Data for this exercise:
(** X8. After any sequence of calls of [Scheduler] and iterations of the
    poller, the jobs that are in the heap or pending in the store are
    the jobs the store had when the scheduler was made and the jobs
    that were scheduled, each as many times as it was scheduled: the
    poller loses no job and promotes none twice. This holds of the jobs
    whose priority is High, Medium or Low; a job of another priority is
    popped from the heap and dropped by [AddJob]. *)
Theorem scheduler_conserves_jobs (q : queue.JobQueue) (ops : list op) :
  let s := run ops (NewScheduler q) in
  storable (Job <$> heap s) ++ queue.service_order (queue s)
  ≡ₚ queue.service_order q ++ storable (scheduled ops).
Proof.
  intros s. unfold s.
  by rewrite run_conserves by apply NewScheduler_ordered.
Qed.


(** ** Iterations of the poller, one after the other *)

Lemma run_ticks_cons (now : Z) (nows : list Z) (s : Scheduler) :
  run (OpTick <$> now :: nows) s = run (OpTick <$> nows) (poller_tick now s).
Proof. done. Qed.

Lemma promotions_ticks_cons (now : Z) (nows : list Z) (s : Scheduler) :
  promotions (OpTick <$> now :: nows) s
  = popped now s ++ promotions (OpTick <$> nows) (poller_tick now s).
Proof. done. Qed.

Lemma ticks_promote (nows : list Z) (s : Scheduler) :
  heap_ordered (heap s) (length (heap s)) →
  let out := promotions (OpTick <$> nows) s in
  let s' := run (OpTick <$> nows) s in
  nondecreasing (ScheduleTime <$> out)
  ∧ queue s' = queue.AddJobs (queue s) (Job <$> out)
  ∧ (entry <$> out) ++ (entry <$> heap s') ≡ₚ entry <$> heap s
  ∧ (length out ≤ length nows)%nat.
Proof.
  revert s. induction nows as [|now nows IH]; intros s Hord.
  { split; [done|]. split; [done|]. split; [done|]. simpl. lia. }
  cbv zeta. rewrite run_ticks_cons, promotions_ticks_cons.
  destruct (poller_tick_popped now s Hord)
    as [[-> ->]|(next & h' & -> & _ & Htick & Hperm & _ & Hord' & Hmin)].
  - destruct (IH s Hord) as (Hsorted & Hq & Hout & Hlen).
    split; [done|]. split; [done|]. split; [done|]. simpl. lia.
  - rewrite Htick.
    destruct (IH (mkScheduler h' (queue.AddJob (queue s) (Job next))) Hord')
      as (Hsorted & Hq & Hout & Hlen).
    cbn [heap queue] in *.
    split; [|split; [|split]].
    + cbn [app fmap list_fmap nondecreasing]. split; [|done].
      apply Forall_forall. intros t Ht.
      apply list_elem_of_fmap in Ht as (e & -> & He).
      assert (Hin : entry e ∈ entry <$> heap s).
      { rewrite <- Hperm. apply list_elem_of_further.
        rewrite <- Hout. apply elem_of_app. left.
        by apply list_elem_of_fmap_2. }
      apply list_elem_of_fmap in Hin as (e0 & He0 & Hin).
      specialize (Hmin e0 Hin).
      assert (ScheduleTime e = ScheduleTime e0) by (by injection He0).
      lia.
    + by rewrite Hq.
    + cbn [app fmap list_fmap]. by rewrite <- Hperm, <- Hout.
    + simpl. lia.
Qed.

(** X9. However many iterations the poller makes in a row on a scheduler
    reached from [NewScheduler], and whatever the clock shows at each,
    the entries it pops come out in nondecreasing order of
    [ScheduleTime]; their jobs are added to the store by [AddJob] in
    that order; the entries popped and the entries left are the entries
    the heap had; and no more entries are popped than iterations are
    made. *)
Theorem poller_promotes_in_time_order
    (q : queue.JobQueue) (ops : list op) (nows : list Z) :
  let s := run ops (NewScheduler q) in
  let out := promotions (OpTick <$> nows) s in
  let s' := run (OpTick <$> nows) s in
  nondecreasing (ScheduleTime <$> out)
  ∧ queue s' = queue.AddJobs (queue s) (Job <$> out)
  ∧ (entry <$> out) ++ (entry <$> heap s') ≡ₚ entry <$> heap s
  ∧ (length out ≤ length nows)%nat.
Proof. apply ticks_promote, run_NewScheduler_ordered. Qed.

Lemma ticks_drain (now : Z) (k : nat) (s : Scheduler) :
  heap_ordered (heap s) (length (heap s)) →
  (∀ e, e ∈ heap s → ScheduleTime e < now) →
  (k ≤ length (heap s))%nat →
  length (heap (run (OpTick <$> replicate k now) s)) = (length (heap s) - k)%nat
  ∧ length (promotions (OpTick <$> replicate k now) s) = k.
Proof.
  revert s. induction k as [|k IH]; intros s Hord Hdue Hk.
  { split; [|done]. simpl. lia. }
  cbn [replicate]. rewrite run_ticks_cons, promotions_ticks_cons.
  destruct (poller_tick_popped now s Hord)
    as [[Hnone _]|(next & h' & -> & _ & -> & Hperm & Hlen' & Hord' & _)].
  - exfalso. unfold popped, Time_After in Hnone.
    destruct (heap s) as [|next rest] eqn:Hh; [simpl in Hk; lia|].
    simpl in Hnone.
    rewrite bool_decide_eq_true_2 in Hnone; [done|].
    apply Hdue. apply list_elem_of_here.
  - destruct (IH (mkScheduler h' (queue.AddJob (queue s) (Job next))))
      as [Hrest Hout]; cbn [heap]; [done| |lia|].
    + intros e He.
      assert (Hin : entry e ∈ entry <$> heap s).
      { rewrite <- Hperm. apply list_elem_of_further.
        by apply list_elem_of_fmap_2. }
      apply list_elem_of_fmap in Hin as (e0 & He0 & Hin).
      specialize (Hdue e0 Hin).
      assert (ScheduleTime e = ScheduleTime e0) by (by injection He0).
      lia.
    + cbn [heap] in Hrest. split; [lia|]. simpl. by rewrite Hout.
Qed.

(** X10. When every entry of the heap of a scheduler reached from
    [NewScheduler] is due strictly before the clock reading, each
    iteration of the poller pops exactly one entry: after [k] iterations
    an overdue backlog of [n] entries still holds [n - k] of them, and
    it takes [n] iterations, not one, to empty the heap. *)
Theorem overdue_backlog_drains_one_per_tick
    (q : queue.JobQueue) (ops : list op) (now : Z) (k : nat) :
  let s := run ops (NewScheduler q) in
  let n := length (heap s) in
  (∀ e, e ∈ heap s → ScheduleTime e < now) →
  (k ≤ n)%nat →
  length (heap (run (OpTick <$> replicate k now) s)) = (n - k)%nat
  ∧ length (promotions (OpTick <$> replicate k now) s) = k
  ∧ heap (run (OpTick <$> replicate n now) s) = [].
Proof.
  intros s n Hdue Hk.
  assert (Hord : heap_ordered (heap s) (length (heap s)))
    by apply run_NewScheduler_ordered.
  destruct (ticks_drain now k s Hord Hdue Hk) as [Hleft Hout].
  split; [done|]. split; [done|].
  destruct (ticks_drain now n s Hord Hdue (le_n _)) as [Hempty _].
  apply nil_length_inv. rewrite Hempty. unfold n. lia.
Qed.

Lemma overdue_backlog_sample :
  length (heap (run (OpTick <$> replicate 1 10) samples.backlog)) = 1%nat
  ∧ heap (run (OpTick <$> replicate 2 10) samples.backlog) = [].
Proof.
  assert (Hdue : ∀ e, e ∈ heap samples.backlog → ScheduleTime e < 10).
  { intros e He. vm_compute in He.
    repeat (apply elem_of_cons in He as [->|He]; [vm_compute; reflexivity|]).
    by apply elem_of_nil in He. }
  assert (Hk : (1 ≤ length (heap samples.backlog))%nat) by (vm_compute; lia).
  pose proof (overdue_backlog_drains_one_per_tick
                queue.NewQueue
                [OpSchedule 0 samples.job_a 1; OpSchedule 0 samples.job_b 2]
                10 1 Hdue Hk) as (Hleft & _ & Hempty).
  split; [exact Hleft | exact Hempty].
Defined.

End scheduler_runs.

(** * Runs of the workers *)

Module worker_runs.
Import utils queue worker worker_props.

(** ** Where the jobs of a system come from *)

Lemma AddJob_service_order (q : JobQueue) (x y : Job) :
  y ∈ service_order (AddJob q x) → y ∈ service_order q ∨ y = x.
Proof.
  unfold service_order. rewrite !queue_calls.AddJob_lane_any.
  rewrite !elem_of_app.
  intros [[H|H]|[[H|H]|[H|H]]]; try (left; tauto);
    case_decide; try (by apply elem_of_nil in H);
    apply list_elem_of_singleton in H; by right.
Qed.

Lemma MoveJobToDeadLetterQueue_service_order (q : JobQueue) (x y : Job) :
  y ∈ service_order (MoveJobToDeadLetterQueue q x) → y ∈ service_order q.
Proof.
  destruct (decide (known_priority (Priority x))) as [Hk|Hk];
    [|by rewrite queue_props.MoveJobToDeadLetterQueue_unknown].
  unfold service_order.
  rewrite !(proj1 (queue_props.MoveJobToDeadLetterQueue_lanes q x _ Hk)).
  rewrite !elem_of_app.
  intros [H|[H|H]]; case_decide;
    try apply queue_calls.RemoveJob_subset in H; tauto.
Qed.

Lemma MoveJobToDeadLetterQueue_dead_letter_order (q : JobQueue) (x y : Job) :
  y ∈ dead_letter_order (MoveJobToDeadLetterQueue q x) →
  y ∈ dead_letter_order q ∨ y = x.
Proof.
  destruct (decide (known_priority (Priority x))) as [Hk|Hk];
    [|rewrite queue_props.MoveJobToDeadLetterQueue_unknown by done; tauto].
  unfold dead_letter_order.
  rewrite !(proj2 (queue_props.MoveJobToDeadLetterQueue_lanes q x _ Hk)).
  rewrite !elem_of_app.
  intros [[H|H]|[[H|H]|[H|H]]]; try (left; tauto);
    case_decide; try (by apply elem_of_nil in H);
    apply list_elem_of_singleton in H; by right.
Qed.

Section Invariants.

Variable large : Z → Z.
Variables S R W D H : Job → Prop.
Hypothesis woken : ∀ x, W x → S x.
Hypothesis taken : ∀ x, S x → ID x ≠ ""%string → R x ∧ H x.
Hypothesis retried :
  ∀ x, R x → handleJob x ≠ None →
       RetryCount (bump x) ≤ MaxRetries (bump x) → W (bump x).
Hypothesis given_up :
  ∀ x, R x → handleJob x ≠ None →
       MaxRetries (bump x) < RetryCount (bump x) → D (bump x).

Lemma exec_all_jobs (s : System) (e : event) :
  allowed S e →
  all_jobs S R W D H s → all_jobs S R W D H (exec large s e).
Proof using woken taken retried given_up.
  intros He Hall.
  destruct e as [|i|i|x]; cbn [exec].
  - (* Poll *)
    destruct (service_order (store s)) as [|x rest] eqn:Hso.
    { by rewrite poll_empty. }
    destruct (poll_head s x rest Hso) as (q' & Hget & Hrest & Hdl).
    destruct Hall as (HS & HR & HW & HD & HH).
    rewrite Hso in HS. apply Forall_cons in HS as [Hx HS].
    unfold poll. rewrite Hget.
    destruct (String.eqb_spec (ID x) ""%string) as [Hid|Hid];
      unfold all_jobs, dead_letter_order in *;
      cbn [store running timers handled]; rewrite Hrest, Hdl.
    + done.
    + destruct (taken x Hx Hid).
      repeat split; try done; apply Forall_app; by repeat constructor.
  - (* Finish *)
    unfold finish. destruct (running s !! i) as [x|] eqn:Hi; [|done].
    destruct Hall as (HS & HR & HW & HD & HH).
    assert (Hx : R x).
    { eapply Forall_forall; [exact HR|]. by eapply list_elem_of_lookup_2. }
    assert (HR' : Forall R (delete i (running s))) by (by apply Forall_delete).
    destruct (handleJob x) as [err|] eqn:Herr; [|done].
    unfold on_failure.
    destruct (Z.leb_spec (RetryCount (bump x)) (MaxRetries (bump x))) as [Hle|Hgt].
    + unfold all_jobs. cbn [store running timers handled].
      repeat split; try done.
      rewrite fmap_app. apply Forall_app. split; [done|].
      repeat constructor. apply retried; [done|by rewrite Herr|done].
    + unfold all_jobs. cbn [store running timers handled].
      repeat split; try done.
      * apply Forall_forall. intros y Hy.
        apply MoveJobToDeadLetterQueue_service_order in Hy.
        by eapply Forall_forall in HS.
      * apply Forall_forall. intros y Hy.
        apply MoveJobToDeadLetterQueue_dead_letter_order in Hy as [Hy| ->].
        -- by eapply Forall_forall in HD.
        -- apply given_up; [done|by rewrite Herr|done].
  - (* Fire *)
    unfold fire. destruct (timers s !! i) as [[delay x]|] eqn:Hi; [|done].
    destruct Hall as (HS & HR & HW & HD & HH).
    assert (Hx : W x).
    { eapply Forall_forall; [exact HW|].
      apply list_elem_of_fmap. exists (delay, x). split; [done|].
      by eapply list_elem_of_lookup_2. }
    unfold all_jobs. cbn [store running timers handled].
    rewrite queue_props.dead_AddJob.
    repeat split; try done.
    + apply Forall_forall. intros y Hy.
      apply AddJob_service_order in Hy as [Hy| ->]; [|by apply woken].
      by eapply Forall_forall in HS.
    + rewrite list_fmap_delete. by apply Forall_delete.
  - (* Submit *)
    destruct Hall as (HS & HR & HW & HD & HH).
    unfold submit, all_jobs. cbn [store running timers handled].
    rewrite queue_props.dead_AddJob.
    repeat split; try done.
    apply Forall_forall. intros y Hy.
    apply AddJob_service_order in Hy as [Hy| ->]; [|done].
    by eapply Forall_forall in HS.
Qed.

What the task asks: Which lines hold the word "mkScheduler"? Copy each of them from the records.

Answer for the task:
    destruct (IH (mkScheduler h' (queue.AddJob (queue s) (Job next))) Hord')
  - destruct (IH (mkScheduler h' (queue.AddJob (queue s) (Job next))))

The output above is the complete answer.